# My 1997 Jetta leaks when it is raining.



## leakyjetta (Jun 13, 2009)

Help! The carpet gets soaking wet when it is raining. 
I have cleaned out the front sunroof drain. I want to know how to access the rear sunroof drain.
Also, what else could I check to find out where the water is coming into my car?
Thank you to anyone who can help.


----------



## Sepp (Dec 10, 2002)

*Re: My 1997 Jetta leaks when it is raining. (leakyjetta)*

Did you confirm that the sunroof drains were clean by using a bottle of water, to flush them out?

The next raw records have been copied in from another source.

(* ===== verification/Wal.v ===== *)
(** * The write-ahead log (src/wal/wal.cc)

    Logs are collected in memory and written to a file in one go; a restart
    reads the file back.  The disk is a map from paths to contents; [writable]
    says which paths can be opened for writing, and an open stream writes at the
    end of its file.  Writes to an open stream succeed. *)

From S2P Require Import Prelude Status.

Module Wal.

(** [WalType]: PUT, DEL and UNKNOWN are 0, 1 and 2. *)
Definition PUT : Z := 0.
Definition DEL : Z := 1.
Definition UNKNOWN : Z := 2.

Record Log : Type := mkLog { type_ : Z; key_ : bytes; value_ : bytes }.
Definition no_log : Log := mkLog UNKNOWN [] [].

#[export] Instance Log_eq_dec : EqDecision Log.
Proof. solve_decision. Defined.

Definition int_to_str (i : Z) : bytes := i32_bytes i.

(** [operator<<] *)
Definition write_log (s : Log) : bytes :=
  int_to_str (type_ s) ++ int_to_str (zlen (key_ s)) ++ key_ s ++ int_to_str (zlen (value_ s)) ++ value_ s.

(** [in.read(tmp, sizeof(int))]: the number and the rest, or the stream fails. *)
Definition read_int (rest : bytes) : option (Z * bytes) :=
  if zlen rest <? 4 then None else Some (sgn 32 (le_val (take 4 rest)), drop 4 rest).

(** A string of [res] bytes.  [new char(res + 1)] is one [char]: reading into it
    and the terminator at [a[res]] are defined only when [res] is zero. *)
Definition read_str (rest : bytes) (res : Z) : outcome (bytes * bytes) :=
  if res =? 0 then Done ([], rest) else Undef.

(** [operator>>]: whether the stream is still good, the log, and the rest. *)
Definition read_log (rest : bytes) (s : Log) : outcome (bool * Log * bytes) :=
  match read_int rest with
  | None => Done (false, s, [])
  | Some (ty, rest) =>
      let s := mkLog ty (key_ s) (value_ s) in
      match read_int rest with
      | None => Done (false, s, [])
      | Some (res, rest) =>
          '(k, rest) ← read_str rest res;
          let s := mkLog ty k (value_ s) in
          match read_int rest with
          | None => Done (false, s, [])
          | Some (res, rest) => '(v, rest) ← read_str rest res; Done (true, mkLog ty k v, rest)
          end
      end
  end.

(** The loop of [Recover]; every round takes at least twelve bytes. *)
Fixpoint read_logs (fuel : nat) (rest : bytes) (log : Log) (mlog_ : list Log) : outcome (list Log) :=
  match fuel with
  | O => NoFuel
  | S fuel =>
      '(good, log, rest) ← read_log rest log;
      if good : bool then read_logs fuel rest log (mlog_ ++ [log]) else Done mlog_
  end.

(** [is_open] and [good] are the state of the stream [dlog_]. *)
Record t : Type := mk {
  mlog_ : list Log; is_open : bool; good : bool; log_file_ : bytes;
  disk : gmap bytes bytes; writable : bytes → bool }.

Definition make (d : gmap bytes bytes) (w : bytes → bool) : t := mk [] false true [] d w.

Definition with_log (s : t) (l : list Log) : t := mk l (is_open s) (good s) (log_file_ s) (disk s) (writable s).

(** [dlog_.open]: a failure sets the fail bit; opening an open stream fails. *)
Definition open_dlog (s : t) (trunc : bool) : t :=
  if negb (is_open s) && writable s (log_file_ s) then
    let c := if trunc then [] else default [] (disk s !! log_file_ s) in
    mk (mlog_ s) true (good s) (log_file_ s) (<[log_file_ s := c]> (disk s)) (writable s)
  else mk (mlog_ s) (is_open s) false (log_file_ s) (disk s) (writable s).

(** [std::ofstream tmp(log_file_, trunc)], closed again. *)
Definition truncate (s : t) : t :=
  if writable s (log_file_ s)
  then mk (mlog_ s) (is_open s) (good s) (log_file_ s) (<[log_file_ s := []]> (disk s)) (writable s) else s.

Definition Start (s : t) : Status * t := (OK, open_dlog (truncate (with_log s [])) true).

Definition Recover (s : t) : outcome (Status * t) :=
  let s := with_log s [] in
  match disk s !! log_file_ s with
  | None => Done (Corruption (bs "open error"), s)
  | Some c =>
      l ← read_logs (S (length c)) c no_log [];
      let s := open_dlog (with_log s l) false in
      Done (if is_open s then OK else Corruption (bs "open error"), s)
  end.

Definition set_path (s : t) (path : bytes) : t :=
  let file := if bool_decide (last path = Some (z2b 47)) then path ++ bs "log.ctgfs" else path ++ bs "/log.ctgfs" in
  mk (mlog_ s) (is_open s) (good s) file (disk s) (writable s).

Definition Init (s : t) (path : bytes) : outcome (Status * t) :=
  if bool_decide (path = []) then Done (InvalidArgument (bs "path size is 0"), s)
  else
    let s := set_path s path in
    match disk s !! log_file_ s with
    | Some _ => Recover s
    | None => Done (Start s)
    end.

Definition LogToDiskWithoutLock (s : t) (log : Log) : Status * t :=
  if negb (good s) then (Corruption (bs "log_ is not good"), s)
  else if negb (is_open s) then (Corruption (bs "log_ is not open"), s)
  else
    (OK, mk (mlog_ s) true (good s) (log_file_ s)
           (<[log_file_ s := default [] (disk s !! log_file_ s) ++ write_log log]> (disk s)) (writable s)).

(** The same under the mutex. *)
Definition LogToDisk (s : t) (log : Log) : Status * t := LogToDiskWithoutLock s log.

Definition AppendToMLog (s : t) (log : Log) : Status * t := (OK, with_log s (mlog_ s ++ [log])).

(** The loop of [SyncToDLog]. *)
Fixpoint sync_loop (s : t) (ret : Status) (logs : list Log) : Status * t :=
  match logs with
  | [] => (ret, s)
  | log :: logs =>
      if IsOK ret then let '(ret, s) := LogToDiskWithoutLock s log in sync_loop s ret logs
      else (ret, s)
  end.

Definition SyncToDLog (s : t) : Status * t :=
  let '(ret, s) := sync_loop s OK (mlog_ s) in (ret, with_log s []).

Definition Stop (s : t) : Status * t :=
  let '(_, s) := SyncToDLog s in
  (OK, mk (mlog_ s) false (if is_open s then good s else false) (log_file_ s) (disk s) (writable s)).

End Wal.

(** ** What is written *)

Import Wal.

Definition write_logs (l : list Log) : bytes := concat (write_log <$> l).

(** An open, good stream. *)
Definition open_at (s : t) (c : bytes) : Prop :=
  is_open s = true ∧ good s = true ∧ disk s !! log_file_ s = Some c.

Lemma write_logs_app l l' : write_logs (l ++ l') = write_logs l ++ write_logs l'.
Proof. unfold write_logs. by rewrite fmap_app, concat_app. Qed.

Lemma sync_loop_open l : ∀ s c,
  open_at s c →
  ∃ s', sync_loop s OK l = (OK, s') ∧ open_at s' (c ++ write_logs l) ∧ log_file_ s' = log_file_ s ∧
    (∀ p, p ≠ log_file_ s → disk s' !! p = disk s !! p) ∧ writable s' = writable s.
Proof.
  induction l as [|x l IH]; intros s c Ho.
  - exists s. change (write_logs []) with ([] : bytes). by rewrite app_nil_r.
  - destruct Ho as (Hop & Hg & Hd). cbn [sync_loop]. rewrite IsOK_OK. unfold LogToDiskWithoutLock.
    rewrite Hop, Hg, Hd. cbn [negb default].
    destruct (IH (mk (mlog_ s) true true (log_file_ s) (<[log_file_ s := c ++ write_log x]> (disk s)) (writable s)) (c ++ write_log x))
      as (s' & Hs & Ho' & Hf & Hp & Hw).
    { split; [done|]. split; [done|]. cbn. by rewrite lookup_insert_eq. }
    cbn [log_file_ disk writable] in *. exists s'. split; [done|]. split; [by rewrite <- app_assoc in Ho'|].
    split; [done|]. split; [|done]. intros p Hp'. by rewrite Hp, lookup_insert_ne.
Qed.

(** ** What is read back *)

Definition log_ok (x : Log) : Prop :=
  0 ≤ type_ x < 2 ^ 31 ∧ zlen (key_ x) < 2 ^ 31 ∧ zlen (value_ x) < 2 ^ 31.

#[export] Instance log_ok_dec x : Decision (log_ok x).
Proof. unfold log_ok. apply _. Defined.

(** A log without key and value. *)
Definition bare (x : Log) : bool := bool_decide (key_ x = []) && bool_decide (value_ x = []).

Lemma read_int_word n rest : 0 ≤ n < 2 ^ 31 → read_int (int_to_str n ++ rest) = Some (n, rest).
Proof.
  intros Hn. unfold read_int, int_to_str. rewrite length_app, length_i32_bytes. test_false.
  rewrite take_app_length', drop_app_length' by (symmetry; apply length_i32_bytes).
  rewrite le_val_i32, wrap_small, sgn_small by (cbn in *; lia). done.
Qed.

Lemma read_log_written x rest s :
  log_ok x → read_log (write_log x ++ rest) s = if bare x then Done (true, x, rest) else Undef.
Proof.
  intros (Ht & Hk & Hv). unfold read_log, write_log. rewrite <- !app_assoc.
  rewrite !read_int_word by lia. unfold read_str, bare. destruct x as [ty k v]. cbn [type_ key_ value_] in *.
  destruct k as [|b k]; [|done]. change (zlen [] =? 0) with true. cbv iota. rewrite bind_Done. cbv beta iota. cbn [app].
  rewrite read_int_word by lia. destruct v as [|b v]; [|done]. done.
Qed.

Lemma length_write_log x : (12 ≤ length (write_log x))%nat.
Proof. unfold write_log, int_to_str. len. Qed.

Lemma read_logs_written l : ∀ fuel s acc,
  Forall log_ok l → (length (write_logs l) < fuel)%nat →
  read_logs fuel (write_logs l) s acc = if forallb bare l then Done (acc ++ l) else Undef.
Proof.
  induction l as [|x l IH]; intros fuel s acc Hl Hf; (destruct fuel as [|fuel]; [lia|]); cbn [read_logs].
  - by rewrite app_nil_r.
  - apply Forall_cons in Hl as [Hx Hl]. change (write_logs (x :: l)) with (write_log x ++ write_logs l) in *.
    rewrite length_app in Hf. pose proof (length_write_log x). rewrite read_log_written by done.
    cbn [forallb]. destruct (bare x); [|done]. rewrite bind_Done. cbv beta iota. rewrite IH by (done || lia).
    cbn [andb]. by rewrite <- app_assoc.
Qed.

(** Appending logs collects them. *)
Fixpoint append_all (s : t) (l : list Log) : t :=
  match l with [] => s | x :: l => append_all (AppendToMLog s x).2 l end.

Lemma append_all_log l : ∀ s, append_all s l = with_log s (mlog_ s ++ l).
Proof.
  induction l as [|x l IH]; intros s; cbn [append_all]; [rewrite app_nil_r; by destruct s|].
  rewrite IH. cbn. by rewrite <- app_assoc.
Qed.

(** A fresh log object with its file. *)
Definition named (d : gmap bytes bytes) (w : bytes → bool) (file : bytes) : t := mk [] false true file d w.

Lemma set_path_make d w path : set_path (make d w) path = named d w (log_file_ (set_path (make d w) path)).
Proof. done. Qed.

Lemma file_name d d' w path : log_file_ (set_path (make d w) path) = log_file_ (set_path (make d' w) path).
Proof. done. Qed.

Lemma start_named d w file :
  w file = true → Start (named d w file) = (OK, mk [] true true file (<[file := []]> (<[file := []]> d)) w).
Proof. intros Hw. unfold Start, truncate, open_dlog, with_log, named. cbn. rewrite Hw. cbn. by rewrite Hw. Qed.

Lemma recover_named d w file l :
  w file = true → d !! file = Some (write_logs l) → Forall log_ok l →
  Recover (named d w file) =
    if forallb bare l then Done (OK, mk l true true file (<[file := write_logs l]> d) w) else Undef.
Proof.
  intros Hw Hd Hl. unfold Recover, named, with_log. cbn [disk log_file_]. rewrite Hd.
  rewrite read_logs_written by (done || lia). destruct (forallb bare l); [|done]. rewrite bind_Done.
  unfold open_dlog, with_log. cbn [is_open negb andb writable log_file_]. rewrite Hw. cbn [mlog_ disk log_file_ is_open app default].
  by rewrite Hd.
Qed.

(** C22: A stopped log, read by a restart.  When the logs appended after the
    start of a fresh log in a writable place are written by [Stop], the file
    holds their encodings in order; and a restart on that file gets them all
    back if every key and value is empty, and reads and writes outside the one
    byte it allocates otherwise. *)
Theorem wal_restart d w path l (file := log_file_ (set_path (make d w) path)) :
  path ≠ [] → d !! file = None → w file = true → Forall log_ok l →
  ∃ s0, Init (make d w) path = Done (OK, s0) ∧
    let d' := disk (Stop (append_all s0 l)).2 in
    d' !! file = Some (write_logs l) ∧
    (forallb bare l = true → ∃ s1, Init (make d' w) path = Done (OK, s1) ∧ mlog_ s1 = l ∧ is_open s1 = true) ∧
    (forallb bare l = false → Init (make d' w) path = Undef).
Proof.
  intros Hp Hd Hw Hl. unfold Init. rewrite bool_decide_eq_false_2 by done. fold file.
  change (disk (set_path (make d w) path) !! file) with (d !! file). rewrite Hd. set (s0 := mk [] true true file (<[file := []]> (<[file := []]> d)) w).
  exists s0. split; [f_equal; apply (start_named d w file Hw)|]. cbv zeta.
  assert (Ho : open_at (append_all s0 l) []).
  { rewrite append_all_log. split; [done|]. split; [done|]. cbn. by rewrite lookup_insert_eq. }
  assert (Hm : mlog_ (append_all s0 l) = l) by by rewrite append_all_log.
  assert (Hf0 : log_file_ (append_all s0 l) = file) by by rewrite append_all_log.
  destruct (sync_loop_open l _ _ Ho) as (s' & Hs & (_ & _ & Hdisk) & Hf & _ & _).
  unfold Stop, SyncToDLog. rewrite Hm, Hs. cbn [fst snd with_log disk]. rewrite Hf, Hf0 in Hdisk. cbn [app] in Hdisk.
  split; [done|]. rewrite (file_name (disk s') d). fold file.
  change (disk (set_path (make (disk s') w) path)) with (disk s'). rewrite Hdisk, set_path_make, (file_name (disk s') d).
  fold file. rewrite (recover_named _ _ _ l) by done.
  destruct (forallb bare l); (split; [|done]); [|done]. intros _. by eexists.
Qed.

Lemma wal_restart_witness :
  let file := log_file_ (set_path (make ∅ (λ _, true)) (bs "tmp")) in
  ∃ s0, Init (make ∅ (λ _, true)) (bs "tmp") = Done (OK, s0) ∧
    let d' := disk (Stop (append_all s0 [mkLog PUT (bs "k") (bs "v"); mkLog DEL (bs "k") []])).2 in
    d' !! file = Some (write_logs [mkLog PUT (bs "k") (bs "v"); mkLog DEL (bs "k") []]) ∧
    (forallb bare [mkLog PUT (bs "k") (bs "v"); mkLog DEL (bs "k") []] = true →
      ∃ s1, Init (make d' (λ _, true)) (bs "tmp") = Done (OK, s1) ∧
        mlog_ s1 = [mkLog PUT (bs "k") (bs "v"); mkLog DEL (bs "k") []] ∧ is_open s1 = true) ∧
    (forallb bare [mkLog PUT (bs "k") (bs "v"); mkLog DEL (bs "k") []] = false →
      Init (make d' (λ _, true)) (bs "tmp") = Undef).
Proof.
  apply (wal_restart ∅ (λ _, true) (bs "tmp") [mkLog PUT (bs "k") (bs "v"); mkLog DEL (bs "k") []]).
  - discriminate.
  - reflexivity.
  - reflexivity.
  - apply (bool_decide_unpack _). vm_compute. exact I.
Defined.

It might be backing up.
Also,
Check the drains on either side of the sill that the windshield wiper motors are located..which sometimes is hidden underneath a plastic rain tray.
Leaves, and pine needles get caught in there.
The water will run down the hood release cable opening in the firewall, and drip onto your fuse box....this is bad.
Check the hood release grommet to see if it's in good shape. If not, some electrical tape is a good fix.


----------



## leakyjetta (Jun 13, 2009)

*Re: My 1997 Jetta leaks when it is raining. (Sepp)*

Sepp - thank you! I finally took that cowling apart and then the plastic wheel well pieces where all the pine needles and about a ton of dirt/mud/crap was. It poured rain here last couple of days and we're dry as a bone. Also, the sunroof drain test was great/ Appreciate your good advice. Now I'll have to change my username


----------



## Sepp (Dec 10, 2002)

*Re: My 1997 Jetta leaks when it is raining. (leakyjetta)*

that's awesome!
http://****************.com/smile/emthup.gif http://****************.com/smile/emthup.gif


----------